Brief Bioinform. 2024 May 23;25(4). doi: 10.1093/bib/bbae290.
Large sample datasets have been regarded as the primary basis for innovative discoveries and the solution to missing heritability in genome-wide association studies. However, their computational complexity cannot consider all comprehensive effects and all polygenic backgrounds, which reduces the effectiveness of large datasets. To address these challenges, we included all effects and polygenic backgrounds in a mixed logistic model for binary traits and compressed four variance components into two. The compressed model combined three computational algorithms to develop an innovative method, called FastBiCmrMLM, for large data analysis. These algorithms were tailored to sample size, computational speed, and reduced memory requirements. To mine additional genes, linkage disequilibrium markers were replaced by bin-based haplotypes, which are analyzed by FastBiCmrMLM, named FastBiCmrMLM-Hap. Simulation studies highlighted the superiority of FastBiCmrMLM over GMMAT, SAIGE and fastGWA-GLMM in identifying dominant, small α (allele substitution effect), and rare variants. In the UK Biobank-scale dataset, we demonstrated that FastBiCmrMLM could detect variants as small as 0.03% and with α ≈ 0. In re-analyses of seven diseases in the WTCCC datasets, 29 candidate genes, with both functional and TWAS evidence, around 36 variants identified only by the new methods, strongly validated the new methods. These methods offer a new way to decipher the genetic architecture of binary traits and address the challenges outlined above.

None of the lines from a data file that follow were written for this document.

(** * InsightFlow: the tool registry, the tool handlers, the chat routes and
      the chat component, embedded from the TypeScript sources, with the
      properties of the specification stated and settled over them. *)

From stdpp Require Import base strings list pretty.
From Stdlib Require Import ZArith Lia Ascii.

Open Scope string_scope.
Open Scope Z_scope.
Open Scope list_scope.

(* ===================================================================== *)
(** * JavaScript values, exceptions and completions                      *)
(* ===================================================================== *)

(** JavaScript values as the sources use them.  Numbers that occur in the
    modelled code are array lengths, HTTP statuses and clock readings, so
    a number carries an integer.  An object is the list of its own
    enumerable properties in enumeration order. *)
#[warnings="-register-all"] Inductive jsval : Type :=
| JUndefined
| JNull
| JBool (b : bool)
| JNum (n : Z)
| JStr (s : string)
| JArr (items : list jsval)
| JObj (props : list (string * jsval)).

(** What a [throw] carries: a plain [Error] (also [TypeError]) with its
    message, or an [OpenAI.APIError] with [name], [status] and [message]
    ([status] is [number | undefined] in the client library). *)
Inductive exn : Type :=
| Error (message : string)
| APIError (name : string) (status : option Z) (message : string).

Definition message (e : exn) : string :=
  match e with
  | Error m => m
  | APIError _ _ m => m
  end.

(** [error instanceof OpenAI.APIError] *)
Definition is_APIError (e : exn) : bool :=
  match e with
  | APIError _ _ _ => true
  | Error _ => false
  end.

(** The completion of an awaited call: a value, or a thrown exception. *)
Inductive completion (A : Type) : Type :=
| Returned (a : A)
| Thrown (e : exn).
Arguments Returned {A} a.
Arguments Thrown {A} e.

大样本数据集一直被视为创新发现的主要基础,也是解决全基因组关联研究中遗传缺失的方法。然而,它们的计算复杂性不能考虑所有的综合效应和多基因背景,这降低了大数据集的效果。为了解决这些挑战,我们在用于二项特征的混合逻辑模型中包含了所有的效应和多基因背景,并将四个方差分量压缩为两个。压缩模型结合了三种计算算法,开发了一种名为 FastBiCmrMLM 的创新方法,用于大规模数据分析。这些算法针对样本量、计算速度和减少内存需求进行了定制。为了挖掘更多的基因,连锁不平衡标记被基于 bin 的单倍型所取代,这些单倍型由 FastBiCmrMLM 进行分析,称为 FastBiCmrMLM-Hap。模拟研究强调了 FastBiCmrMLM 在识别显性、小 α(等位基因替换效应)和罕见变异方面优于 GMMAT、SAIGE 和 fastGWA-GLMM。在 UK Biobank 规模的数据集上,我们证明了 FastBiCmrMLM 可以检测到小至 0.03%的变异,且 α≈0。在对 WTCCC 数据集的七种疾病的重新分析中,有 29 个候选基因,它们既有功能证据,也有 TWAS 证据,大约 36 个仅由新方法识别的变异,强烈验证了新方法的有效性。这些方法为破译二项特征的遗传结构和解决上述挑战提供了一种新的方法。